Muito provavelmente, ele combinaria os dois.
A câmera produziria uma profundidade de campo natural e o software poderia continuar analisando a cena, ajustando o efeito e corrigindo imperfeições.
Essa combinação tem potencial para tornar retratos ainda mais convincentes, principalmente em situações complicadas envolvendo cabelos, óculos, objetos transparentes e pequenos detalhes nas bordas do assunto.
Fechar a abertura também aumenta a área em foco
A abertura variável não serve apenas para desfocar o fundo.
O contrário também pode ser útil.
Ao utilizar uma abertura menor, uma câmera consegue aumentar a profundidade de campo, fazendo com que uma região maior da fotografia permaneça aparentemente nítida.

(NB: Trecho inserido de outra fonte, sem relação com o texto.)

Lemma init_empty_page_spec size d :
  9 <= size <= 4064 -> alen d = BP_PAGE_DATA_SIZE -> bytes_ok d ->
  let d' := init_empty_page size d in
  page_ok d' /\ record_num d' = 0 /\ record_real_size d' = size /\
  record_capacity d' = page_record_capacity BP_PAGE_DATA_SIZE (align8 size) /\
  forall j, records d' j = None.
Proof.
  intros Hsize Hlen Hbytes d'. pose proof (layout_fits_iff size ltac:(lia)) as Hfit.
  destruct (Z.ltb_spec 8 size); [|lia]. unfold layout_fits in Hfit.
  set (cap := page_record_capacity BP_PAGE_DATA_SIZE (align8 size)) in *.
  apply andb_true_iff in Hfit as [Hcap%Z.ltb_lt Hfit%Z.leb_le].
  pose proof (align8_ge size ltac:(lia)) as Hal. destruct (page_bitmap_size_nonneg cap ltac:(lia)) as [Hb0 Hb8].
  assert (Hhs : page_fix_size + page_bitmap_size cap <= page_header_size cap) by (apply align8_ge; page_arith).
  change BP_PAGE_DATA_SIZE with 4092 in Hfit.
  assert (Hcap2 : cap <= 4092 /\ page_header_size cap < 4092 /\ align8 size <= 4092) by (unfold page_fix_size in *; nia).
  destruct (header_words d 0 cap size (align8 size) (page_header_size cap) Hlen) as (L & W0 & W4 & W8 & W12 & W16 & W4').
  { unfold is_int32, page_fix_size in *. repeat constructor; lia. }
  set (d5 := wr32 _ 16 _) in *.
  assert (Hd' : d' = zero d5 page_fix_size (page_bitmap_size cap)).
  { unfold d', init_empty_page. fold cap. rewrite W4'. fold d5. by rewrite W4. }
  clearbody d'.
  assert (Hrep : alen (replicate (Z.to_nat (page_bitmap_size cap)) 0) = page_bitmap_size cap) by (by apply alen_replicate).
  assert (Hblk : in_block d5 page_fix_size (alen (replicate (Z.to_nat (page_bitmap_size cap)) 0))).
  { unfold in_block. rewrite Hrep, L. page_arith. }
  assert (Hlay : same_layout d5 d').
  { rewrite Hd'. unfold zero. constructor; [by apply alen_put|..]; unfold_fields;
      (rewrite rd32_put_other; [done|exact Hblk|unfold in_block; rewrite L; page_arith|page_arith]). }
  assert (Hnum : record_num d' = 0).
  { rewrite <- W0, Hd'. unfold zero, record_num. rewrite rd32_put_other; [done|exact Hblk|unfold in_block; rewrite L; page_arith|page_arith]. }
  destruct Hlay as [L1 L2 L3 L4 L5].
  assert (Hbits : forall j, 0 <= j < cap -> slot_bit d' j = false).
  { intros j Hj. unfold slot_bit, bit. rewrite Hd', div_add_mul8. unfold zero.
    pose proof (Z.div_pos j 8 ltac:(lia) ltac:(lia)). pose proof (Z.div_mod j 8 ltac:(lia)).
    pose proof (Z.mod_pos_bound j 8 ltac:(lia)).
    rewrite aget_put by (done || page_arith). rewrite Hrep.
    destruct (Z.leb_spec page_fix_size (page_fix_size + j / 8)),
      (Z.ltb_spec (page_fix_size + j / 8) (page_fix_size + page_bitmap_size cap)); try lia. simpl.
    rewrite aget_replicate by lia. apply Z.bits_0. }
  assert (Hused : used_slots d' = []).
  { unfold used_slots. rewrite L2, W4. rewrite (filter_ext _ (fun _ => False)).
    - induction (seqZ 0 cap) as [|x l IH]; [done|]. rewrite filter_cons_False; [exact IH|tauto].
    - intros j Hj%elem_of_seqZ. rewrite Hbits by lia. done. }
  split_and!; [|done|congruence|congruence|].
  - constructor; [|by rewrite Hused].
    constructor; rewrite ?L1, ?L2, ?L3, ?L4, ?L5, ?W4, ?W8, ?W12, ?W16; try done || lia.
    rewrite Hd'. unfold zero, d5. repeat (apply bytes_ok_put; [|first [apply le32_bytes|apply Forall_replicate; unfold is_byte; lia]]).
    done.
  - intros j. unfold records. rewrite L2, W4.
    destruct (Z.leb_spec 0 j), (Z.ltb_spec j cap); try done. simpl. by rewrite Hbits.
Qed.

Isso pode ser interessante em paisagens, fotografias arquitetônicas ou situações em que existem diversos elementos importantes posicionados em diferentes distâncias da câmera.
Mais uma vez, é uma ferramenta que câmeras convencionais oferecem há décadas, mas que o iPhone nunca conseguiu controlar fisicamente.
Prepare o bolso
Segundo o analista Ming Chi Kuo, o novo sistema de lente com abertura variável deverá custar aproximadamente 50% mais para a Apple do que o conjunto utilizado atualmente.
Kuo também afirma que a Sunny Optical deverá fornecer entre 40% e 50% dessas lentes, enquanto a Largan continuará participando da cadeia de produção.
É um aumento significativo no custo de um único componente.
Isso não garante que a experiência fotográfica será revolucionária, mas mostra que a Apple está disposta a investir consideravelmente mais no conjunto óptico.
Também ajuda a explicar por que a tecnologia deverá estrear primeiro nos modelos Pro.